THE PROBLEM
Once you find the line with "Lemma same_step_moved st" in the entries below, return exactly every line from it through the line with "λ x _, same_step st x.1.1.".

Collected data entries:
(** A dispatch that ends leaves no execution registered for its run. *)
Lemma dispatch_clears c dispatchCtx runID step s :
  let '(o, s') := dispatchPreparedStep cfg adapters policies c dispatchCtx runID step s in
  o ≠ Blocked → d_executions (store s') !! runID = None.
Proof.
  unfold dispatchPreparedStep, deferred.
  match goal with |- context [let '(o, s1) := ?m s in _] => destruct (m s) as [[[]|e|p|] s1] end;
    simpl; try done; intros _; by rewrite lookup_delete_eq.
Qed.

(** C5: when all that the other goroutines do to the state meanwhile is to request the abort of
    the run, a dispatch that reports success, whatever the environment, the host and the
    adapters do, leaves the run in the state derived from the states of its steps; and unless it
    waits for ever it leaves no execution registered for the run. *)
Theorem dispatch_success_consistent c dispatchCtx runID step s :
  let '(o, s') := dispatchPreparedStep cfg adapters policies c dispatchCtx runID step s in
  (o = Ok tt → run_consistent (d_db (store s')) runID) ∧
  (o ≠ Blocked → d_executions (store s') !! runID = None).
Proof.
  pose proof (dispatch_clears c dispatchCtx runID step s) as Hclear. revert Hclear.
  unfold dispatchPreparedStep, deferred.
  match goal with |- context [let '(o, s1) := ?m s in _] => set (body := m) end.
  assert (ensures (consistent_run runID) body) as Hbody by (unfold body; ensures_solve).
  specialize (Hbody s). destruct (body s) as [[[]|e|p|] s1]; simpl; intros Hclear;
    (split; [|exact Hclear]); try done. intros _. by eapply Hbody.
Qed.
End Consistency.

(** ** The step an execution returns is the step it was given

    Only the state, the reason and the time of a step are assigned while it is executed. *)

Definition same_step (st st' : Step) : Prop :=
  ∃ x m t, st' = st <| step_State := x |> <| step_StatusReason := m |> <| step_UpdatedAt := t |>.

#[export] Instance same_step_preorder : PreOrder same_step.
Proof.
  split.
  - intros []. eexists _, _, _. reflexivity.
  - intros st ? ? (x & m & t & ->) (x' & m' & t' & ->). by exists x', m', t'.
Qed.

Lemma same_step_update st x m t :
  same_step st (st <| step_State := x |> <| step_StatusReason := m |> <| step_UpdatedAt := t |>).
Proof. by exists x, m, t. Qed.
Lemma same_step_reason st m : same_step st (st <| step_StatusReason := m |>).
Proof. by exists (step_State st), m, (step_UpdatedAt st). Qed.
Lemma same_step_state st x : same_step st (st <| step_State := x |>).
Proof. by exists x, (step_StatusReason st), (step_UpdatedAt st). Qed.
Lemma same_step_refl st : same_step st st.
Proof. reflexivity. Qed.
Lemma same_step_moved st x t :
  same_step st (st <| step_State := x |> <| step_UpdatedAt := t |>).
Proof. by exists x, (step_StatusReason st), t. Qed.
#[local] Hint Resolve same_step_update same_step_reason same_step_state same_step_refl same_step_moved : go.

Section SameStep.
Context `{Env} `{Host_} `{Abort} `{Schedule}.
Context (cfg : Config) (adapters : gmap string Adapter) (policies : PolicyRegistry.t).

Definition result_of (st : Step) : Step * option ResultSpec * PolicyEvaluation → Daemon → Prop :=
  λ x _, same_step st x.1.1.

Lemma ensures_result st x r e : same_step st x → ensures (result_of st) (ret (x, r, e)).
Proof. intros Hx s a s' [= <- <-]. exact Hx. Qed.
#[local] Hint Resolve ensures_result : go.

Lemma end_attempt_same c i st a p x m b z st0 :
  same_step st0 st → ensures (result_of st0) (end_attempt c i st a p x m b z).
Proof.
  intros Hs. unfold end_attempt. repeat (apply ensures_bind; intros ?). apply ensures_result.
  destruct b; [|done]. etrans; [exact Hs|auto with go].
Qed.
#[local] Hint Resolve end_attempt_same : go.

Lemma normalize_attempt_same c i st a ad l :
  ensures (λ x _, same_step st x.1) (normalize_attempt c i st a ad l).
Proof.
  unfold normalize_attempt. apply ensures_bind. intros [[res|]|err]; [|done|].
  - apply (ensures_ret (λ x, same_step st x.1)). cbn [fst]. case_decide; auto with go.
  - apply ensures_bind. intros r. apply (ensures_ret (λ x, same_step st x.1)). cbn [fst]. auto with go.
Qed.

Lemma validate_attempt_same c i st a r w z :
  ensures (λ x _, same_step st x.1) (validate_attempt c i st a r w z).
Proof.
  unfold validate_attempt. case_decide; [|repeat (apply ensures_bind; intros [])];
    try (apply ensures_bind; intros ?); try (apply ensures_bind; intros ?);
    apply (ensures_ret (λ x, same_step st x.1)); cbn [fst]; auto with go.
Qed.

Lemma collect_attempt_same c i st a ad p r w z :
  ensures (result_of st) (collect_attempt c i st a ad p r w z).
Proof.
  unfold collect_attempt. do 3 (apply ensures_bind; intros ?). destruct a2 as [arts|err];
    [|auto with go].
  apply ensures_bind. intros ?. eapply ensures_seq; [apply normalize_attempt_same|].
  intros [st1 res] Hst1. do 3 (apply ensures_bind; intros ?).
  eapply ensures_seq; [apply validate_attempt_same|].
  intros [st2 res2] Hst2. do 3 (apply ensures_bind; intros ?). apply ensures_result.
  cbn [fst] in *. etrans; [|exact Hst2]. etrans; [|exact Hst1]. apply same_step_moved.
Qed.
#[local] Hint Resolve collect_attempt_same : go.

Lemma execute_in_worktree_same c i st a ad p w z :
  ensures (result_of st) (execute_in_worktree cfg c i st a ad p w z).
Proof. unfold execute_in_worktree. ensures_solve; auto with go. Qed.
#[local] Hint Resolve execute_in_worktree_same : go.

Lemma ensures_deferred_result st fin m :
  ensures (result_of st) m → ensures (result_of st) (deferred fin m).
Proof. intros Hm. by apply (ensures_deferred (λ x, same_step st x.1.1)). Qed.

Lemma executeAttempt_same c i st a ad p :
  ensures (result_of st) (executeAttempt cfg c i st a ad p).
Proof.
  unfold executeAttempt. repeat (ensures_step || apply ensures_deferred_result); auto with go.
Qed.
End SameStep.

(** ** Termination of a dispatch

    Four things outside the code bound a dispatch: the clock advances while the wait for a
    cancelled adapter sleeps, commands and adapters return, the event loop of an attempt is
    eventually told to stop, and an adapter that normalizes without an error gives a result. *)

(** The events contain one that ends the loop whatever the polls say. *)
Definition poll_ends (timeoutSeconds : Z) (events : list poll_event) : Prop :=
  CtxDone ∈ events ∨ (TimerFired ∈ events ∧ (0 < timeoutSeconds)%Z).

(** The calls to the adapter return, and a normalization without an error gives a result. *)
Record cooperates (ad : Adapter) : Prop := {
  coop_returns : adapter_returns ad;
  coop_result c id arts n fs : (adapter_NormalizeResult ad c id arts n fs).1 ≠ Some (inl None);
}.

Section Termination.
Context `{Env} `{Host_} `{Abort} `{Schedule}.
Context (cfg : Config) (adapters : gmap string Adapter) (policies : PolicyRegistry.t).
* * *
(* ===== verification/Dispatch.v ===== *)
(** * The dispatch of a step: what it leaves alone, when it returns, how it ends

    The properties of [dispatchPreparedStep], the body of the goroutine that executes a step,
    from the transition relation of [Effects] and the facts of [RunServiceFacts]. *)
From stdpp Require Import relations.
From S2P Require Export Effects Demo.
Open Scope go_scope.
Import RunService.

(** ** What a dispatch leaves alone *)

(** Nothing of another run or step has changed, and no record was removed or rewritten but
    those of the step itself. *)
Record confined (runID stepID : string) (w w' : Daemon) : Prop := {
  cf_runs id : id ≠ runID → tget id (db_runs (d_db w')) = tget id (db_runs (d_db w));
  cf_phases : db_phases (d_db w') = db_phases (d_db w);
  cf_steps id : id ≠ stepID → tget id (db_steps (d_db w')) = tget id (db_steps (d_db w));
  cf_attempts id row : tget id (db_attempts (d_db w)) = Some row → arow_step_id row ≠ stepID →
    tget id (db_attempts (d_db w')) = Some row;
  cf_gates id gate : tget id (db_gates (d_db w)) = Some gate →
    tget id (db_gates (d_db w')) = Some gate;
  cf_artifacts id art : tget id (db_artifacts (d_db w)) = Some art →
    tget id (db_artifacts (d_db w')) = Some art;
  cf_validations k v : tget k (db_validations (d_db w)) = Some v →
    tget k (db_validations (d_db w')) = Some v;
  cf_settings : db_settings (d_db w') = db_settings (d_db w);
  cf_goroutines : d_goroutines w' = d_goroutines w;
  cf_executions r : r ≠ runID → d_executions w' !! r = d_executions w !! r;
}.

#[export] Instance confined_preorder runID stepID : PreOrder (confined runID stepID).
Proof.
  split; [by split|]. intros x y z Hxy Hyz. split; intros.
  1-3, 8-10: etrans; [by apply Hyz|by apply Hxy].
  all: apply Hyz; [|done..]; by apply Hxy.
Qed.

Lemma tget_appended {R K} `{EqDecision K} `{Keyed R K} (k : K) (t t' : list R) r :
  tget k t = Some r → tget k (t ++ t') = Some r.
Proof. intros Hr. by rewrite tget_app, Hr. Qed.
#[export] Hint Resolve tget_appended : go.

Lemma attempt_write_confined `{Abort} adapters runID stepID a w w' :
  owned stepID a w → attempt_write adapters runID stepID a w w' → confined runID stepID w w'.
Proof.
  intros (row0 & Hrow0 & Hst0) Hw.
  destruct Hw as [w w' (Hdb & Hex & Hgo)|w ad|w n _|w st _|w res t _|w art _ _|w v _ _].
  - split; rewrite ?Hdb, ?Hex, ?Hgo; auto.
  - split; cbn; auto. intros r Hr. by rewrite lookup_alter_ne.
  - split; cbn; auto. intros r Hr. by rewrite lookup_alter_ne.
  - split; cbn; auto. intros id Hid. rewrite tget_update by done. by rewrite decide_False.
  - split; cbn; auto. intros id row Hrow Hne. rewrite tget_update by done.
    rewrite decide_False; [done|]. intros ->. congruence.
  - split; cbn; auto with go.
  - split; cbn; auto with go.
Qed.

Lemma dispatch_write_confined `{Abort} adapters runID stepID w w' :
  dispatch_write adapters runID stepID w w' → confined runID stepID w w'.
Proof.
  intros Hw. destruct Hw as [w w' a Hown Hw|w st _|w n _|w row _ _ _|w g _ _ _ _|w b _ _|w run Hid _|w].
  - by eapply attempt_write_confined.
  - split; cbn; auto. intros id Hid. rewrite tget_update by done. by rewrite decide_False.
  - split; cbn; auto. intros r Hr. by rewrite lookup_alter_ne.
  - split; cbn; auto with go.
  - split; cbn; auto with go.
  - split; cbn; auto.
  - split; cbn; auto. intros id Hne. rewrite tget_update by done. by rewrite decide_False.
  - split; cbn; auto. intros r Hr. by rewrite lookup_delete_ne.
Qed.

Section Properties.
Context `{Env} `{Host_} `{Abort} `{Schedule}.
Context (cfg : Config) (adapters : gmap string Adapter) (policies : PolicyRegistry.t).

YOUR RESPONSE
Lemma same_step_moved st x t :
  same_step st (st <| step_State := x |> <| step_UpdatedAt := t |>).
Proof. by exists x, (step_StatusReason st), t. Qed.
#[local] Hint Resolve same_step_update same_step_reason same_step_state same_step_refl same_step_moved : go.

Section SameStep.
Context `{Env} `{Host_} `{Abort} `{Schedule}.
Context (cfg : Config) (adapters : gmap string Adapter) (policies : PolicyRegistry.t).

Definition result_of (st : Step) : Step * option ResultSpec * PolicyEvaluation → Daemon → Prop :=
  λ x _, same_step st x.1.1.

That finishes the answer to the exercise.